▶ _DATA FOR PROCESSING_

(** The body of the [try]: unpacking anything but two fields raises. *)
Definition parse_line (line : string) : result (datetime * float) :=
  match split (strip line) with
  | [ts_str; rtt_str] =>
      match strptime (strip ts_str) with
      | Some ts =>
          let* rtt := float_of_str py_float (strip rtt_str) in
          Ok (ts, rtt)
      | None => Raise ValueError
      end
  | _ => Raise ValueError
  end.

(** [for line in ...]: blank lines are passed over, and so is a line whose
    [try] body raises ([except Exception] prints and goes on). *)
Fixpoint read_lines (lines : list string) (timestamps : list datetime) (rtts : list float)
    : list datetime * list float :=
  match lines with
  | [] => (timestamps, rtts)
  | line :: lines' =>
      if String.eqb (strip line) ""
      then read_lines lines' timestamps rtts
      else
        match parse_line line with
        | Ok (ts, rtt) => read_lines lines' (timestamps ++ [ts]) (rtts ++ [rtt])
        | Raise _ => read_lines lines' timestamps rtts
        end
  end.

(** The samples [convert_to_csv] reads: [lines[1:]] skips the header. *)
Definition convert_to_csv_samples (lines : list string) : list datetime * list float :=
  read_lines (tl lines) [] [].

End ConvertPingText.

(** ** The bent-pipe topology of the script *)

Definition linked (name a b : string) : Intf :=
  {| intf_name := name; intf_link := Some (a, b) |}.

Definition tc_of (bw : Z) (delay : option string) (loss : option Z) : tc_config :=
  {| tc_bw := Some bw; tc_delay := delay; tc_loss := loss |}.

(** The network after [net.start()]: user - router - pop - dst, each
    [addLink] shaping both ends of its link with the link's parameters. *)
Definition bent_pipe : Mininet :=
  {| nameToNode :=
       list_to_map
         [("user", [linked "user-eth0" "user-eth0" "router-eth0"]);
          ("router", [linked "router-eth0" "user-eth0" "router-eth0";
                      linked "router-eth1" "router-eth1" "pop-eth0"]);
          ("pop", [linked "pop-eth0" "router-eth1" "pop-eth0";
                   linked "pop-eth1" "pop-eth1" "dst-eth0"]);
          ("dst", [linked "dst-eth0" "pop-eth1" "dst-eth0"])];
     shaping :=
       list_to_map
         [("user-eth0", tc_of 1000 None None);
          ("router-eth0", tc_of 1000 None None);
          ("router-eth1", tc_of 100 (Some "100ms") (Some 0));
          ("pop-eth0", tc_of 100 (Some "100ms") (Some 0));
          ("pop-eth1", tc_of 1000 None None);
          ("dst-eth0", tc_of 1000 None None)] |}.

(** The thread of the script, [NetworkConfigThread(net, "router",
    "router-eth1", ...)], on the trace of the scenario, started at 0. *)
Definition scenario_thread : NetworkConfigThread :=
  {| host_name := "router"; dev := "router-eth1";
     latency := [(0.0, 100.0); (1.0, 300.0); (2.0, 50.0)]%float;
     start_time := 0%float |}.

(** The same thread with a device name no interface of the router has. *)
Definition unresolved_thread : NetworkConfigThread :=
  {| host_name := "router"; dev := "router-eth9";
     latency := [(0.0, 100.0); (1.0, 300.0); (2.0, 50.0)]%float;
     start_time := 0%float |}.

(** The shaping a call with [delay] and [loss] requests on an interface. *)
Definition requested (delay loss : Z) : tc_config :=
  {| tc_bw := None; tc_delay := Some (delay_ms delay); tc_loss := Some loss |}.

(** ** Notions used in the statements about the loop *)

(** The number of times the timer thread sets the event in a schedule. *)
Fixpoint ticks (evs : list event) : nat :=
  match evs with
  | [] => 0%nat
  | Tick :: evs' => S (ticks evs')
  | Loop _ :: evs' => ticks evs'
  end.

(** A trace the selector succeeds on at every time: it has a sample, and
    the half of every stored value is a number. *)
Definition trace_ok (T : trace) : bool :=
  match T with
  | [] => false
  | _ :: _ => forallb (fun kv => PyFloat.is_number (snd kv / 2)%float) T
  end.

(** What the selector returns where it returns. *)
Definition selected (self : NetworkConfigThread) (now : float) : Z :=
  match get_closest_latency self now with
  | Ok delay => delay
  | Raise _ => 0
  end.

(** The dynamic call the loop makes for the clock reading [now]. *)
Definition dynamic_call (self : NetworkConfigThread) (now : float) : call :=
  {| call_delay := selected self now; call_bw := 100; call_loss := 0 |}.

(** The invariant of the loop, for [N = max_updates] and [t] ticks so
    far: the baseline call comes first, the dynamic calls are counted by
    [updates] and bounded by [N], and each of them has a tick of its own. *)
Definition loop_inv (N t : nat) (s : state) : Prop :=
  let d := length (dynamic_calls s) in
  let pending := if update_event s then 1%nat else 0%nat in
  let based := exists dyn, calls s = baseline_call :: dyn in
  match pc s with
  | AtBaseline => calls s = [] /\ (pending <= t)%nat
  | AtWhile => based /\ d = updates s /\ (updates s <= N)%nat /\ (d + pending <= t)%nat
  | AtWait => based /\ d = updates s /\ (updates s < N)%nat /\ (d + pending <= t)%nat
  | AtSelect => based /\ d = updates s /\ (updates s < N)%nat /\ (d + 1 <= t)%nat
  | AtApply _ => based /\ d = updates s /\ (updates s < N)%nat /\ (d + 1 <= t)%nat
  | AtClear => based /\ d = S (updates s) /\ (updates s < N)%nat /\ (d <= t)%nat
  | AtIncr => based /\ d = S (updates s) /\ (updates s < N)%nat /\ (d + pending <= t)%nat
  | Returned => based /\ d = N /\ updates s = N /\ (d <= t)%nat
  | Raised _ => based /\ (d <= N)%nat /\ (d <= t)%nat
  end.

(** The loop thread has not raised, and its node is known to the network. *)
Definition alive (self : NetworkConfigThread) (s : state) : Prop :=
  is_Some (nameToNode (net s) !! host_name self) /\
  match pc s with Raised _ => False | _ => True end.

(** The loop steps of a schedule, one per clock reading. *)
Definition loops (nows : list float) : list event := map Loop nows.

(** ** Notions used in the statements about the trace store *)

(** A row the loader cannot store: it has no field 1 or 2, or one of the
    two is not a number for [float]. *)
Definition malformed (py_float : string -> option float) (row : list string) : bool :=
  match nth_error row 1, nth_error row 2 with
  | Some s1, Some s2 =>
      match py_float s1, py_float s2 with
      | Some _, Some _ => false
      | _, _ => true
      end
  | _, _ => true
  end.

(** The sample a row stores, where the row is well formed. *)
Definition sample_of (py_float : string -> option float) (row : list string)
    : option (float * float) :=
  match nth_error row 1, nth_error row 2 with
  | Some s1, Some s2 =>
      match py_float s1, py_float s2 with
      | Some k, Some v => Some (k, v)
      | _, _ => None
      end
  | _, _ => None
  end.

(** A line the converter passes over: blank, or its [try] body raises. *)
Definition rejected {datetime : Type} (strip : string -> string)
    (split : string -> list string) (strptime : string -> option datetime)
    (py_float : string -> option float) (line : string) : bool :=
  String.eqb (strip line) "" ||
  negb (returns (parse_line datetime strip split strptime py_float line)).

(** ** Builtins on plain inputs, for the examples *)

(** [float] on plain decimal literals ([digits], [digits.digits]) short
    enough for the quotient of two exact floats to be the nearest float;
    every other string is refused. *)
Fixpoint decimal_digits (s : string) (mantissa : Z) (digits : nat) (point : option nat)
    : option (Z * nat * nat) :=
  match s with
  | EmptyString => Some (mantissa, digits, match point with Some k => k | None => 0%nat end)
  | String c s' =>
      let n := Z.of_nat (nat_of_ascii c) in
      if (n =? 46) then
        match point with
        | None => decimal_digits s' mantissa digits (Some 0%nat)
        | Some _ => None
        end
      else if (48 <=? n) && (n <=? 57) then
        decimal_digits s' (10 * mantissa + (n - 48)) (S digits) (option_map S point)
      else None
  end.

Definition float_of_Z (z : Z) : float := PrimFloat.of_uint63 (Uint63.of_Z z).

Definition decimal_float (s : string) : option float :=
  match decimal_digits s 0 0 None with
  | Some (mantissa, digits, scale) =>
      if (0 <? digits)%nat && (digits <=? 15)%nat
      then Some (float_of_Z mantissa / float_of_Z (10 ^ Z.of_nat scale))%float
      else None
  | None => None
  end.

(** [s.split(',')]. *)
Fixpoint split_commas (s : string) (field : string) : list string :=
  match s with
  | EmptyString => [field]
  | String c s' =>
      if Ascii.eqb c ","%char then field :: split_commas s' EmptyString
      else split_commas s' (field +:+ String c EmptyString)
  end.

(** [s.strip()] on strings whose only white space is the blank. *)
Fixpoint lstrip_blanks (s : string) : string :=
  match s with
  | String c s' => if Ascii.eqb c " "%char then lstrip_blanks s' else s
  | EmptyString => s
  end.

Definition strip_blanks (s : string) : string :=
  String.rev (lstrip_blanks (String.rev (lstrip_blanks s))).

(** A stand-in for [datetime.strptime]: the time stamp is kept as its
    text, and an empty text is refused. *)
Definition timestamp_text (s : string) : option string :=
  if String.eqb s "" then None else Some s.

(** The thread of the script on a trace file that has a header row only. *)
Definition header_only_rows : list (list string) := [["timestamp"; "relative"; "rtt"]].

Definition empty_trace_thread : NetworkConfigThread :=
  {| host_name := "router"; dev := "router-eth1"; latency := []; start_time := 0%float |}.

(** The loop of the script waiting on the bent-pipe topology, the
    baseline applied. *)
Definition waiting_state : state :=
  {| update_event := false; net := bent_pipe; pc := AtWait; updates := 0;
     calls := [baseline_call]; selections := [] |}.

(** The loop has not got past the selector: it has made the baseline
    call at most. *)
Definition before_first_update (s : state) : Prop :=
  match pc s with
  | AtBaseline => calls s = []
  | AtWhile | AtWait | AtSelect | Returned | Raised _ => length (calls s) = 1%nat
  | AtApply _ | AtClear | AtIncr => False
  end.

(** ** Notions used in the further statements about the configurator *)

(** The interfaces a configurator call reaches: both ends of the link of
    every interface of the node that bears the device name. *)
Definition link_ends (device : string) (intfList : list Intf) : list string :=
  flat_map (fun intf => match intf_link intf with
                        | Some (a, b) =>
                            if String.eqb (intf_name intf) device then [a; b] else []
                        | None => []
                        end) intfList.

(** ** The thread as a whole: [NetworkConfigThread.run] *)

(** [run] starts the timer thread on a scheduler that holds one entry,
    [update_periodically(scheduler, self.start_time, latency_update_interval)],
    and then runs the loop. What can happen next: the scheduler calls the
    entry it holds, the call reading the clock as [clock1] and [clock2], or
    the loop thread makes a step. *)
Inductive thread_event : Type :=
| TimerCall (clock1 clock2 : float)
| LoopStep (now : float).

(** The loop's state together with the arguments of the entry the
    scheduler holds. *)
Record thread_state : Type := {
  loop_state : state;
  entry_start : float;
  entry_step : float
}.

(** [latency_update_interval = 1], line 47. *)
Definition latency_update_interval : float := 1%float.

(** The state [run] sets up: the first entry has [self.start_time] and the
    update interval as its arguments. *)
Definition thread_start (self : NetworkConfigThread) (net0 : Mininet) : thread_state :=
  {| loop_state := initial_state net0;
     entry_start := start_time self;
     entry_step := latency_update_interval |}.

Definition thread_step (self : NetworkConfigThread) (max_updates : nat)
    (ev : thread_event) (st : thread_state) : thread_state :=
  match ev with
  | TimerCall clock1 clock2 =>
      let acts := update_periodically (entry_start st) (entry_step st) clock1 clock2 in
      let loop' := if signals acts then set_event true (loop_state st) else loop_state st in
      match entered acts with
      | Some (_, start', step') =>
          {| loop_state := loop'; entry_start := start'; entry_step := step' |}
      | None =>
          {| loop_state := loop'; entry_start := entry_start st; entry_step := entry_step st |}
      end
  | LoopStep now =>
      {| loop_state := loop_step self max_updates now (loop_state st);
         entry_start := entry_start st; entry_step := entry_step st |}
  end.

Definition thread_run (self : NetworkConfigThread) (max_updates : nat)
    (evs : list thread_event) (st : thread_state) : thread_state :=
  fold_left (fun st ev => thread_step self max_updates ev st) evs st.

(** The number of timer calls of a schedule that find [sleep_time > 0],
    the first one called with the arguments [start] and [step]. *)
Fixpoint on_time_calls (start step : float) (evs : list thread_event) : nat :=
  match evs with
  | [] => 0%nat
  | LoopStep _ :: evs' => on_time_calls start step evs'
  | TimerCall clock1 clock2 :: evs' =>
      if PyFloat.gt (sleep_time start step clock1) 0
      then S (on_time_calls (next_time start step) step evs')
      else on_time_calls clock2 step evs'
  end.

▶ _EXERCISE OBJECTIVE_
Give back exactly the lines above starting at the line where "(** The interfaces" appears and ending at the line where "Some (a, b) =>" appears, both included, with no other lines.

▶ _TASK RESPONSE_
(** The interfaces a configurator call reaches: both ends of the link of
    every interface of the node that bears the device name. *)
Definition link_ends (device : string) (intfList : list Intf) : list string :=
  flat_map (fun intf => match intf_link intf with
                        | Some (a, b) =>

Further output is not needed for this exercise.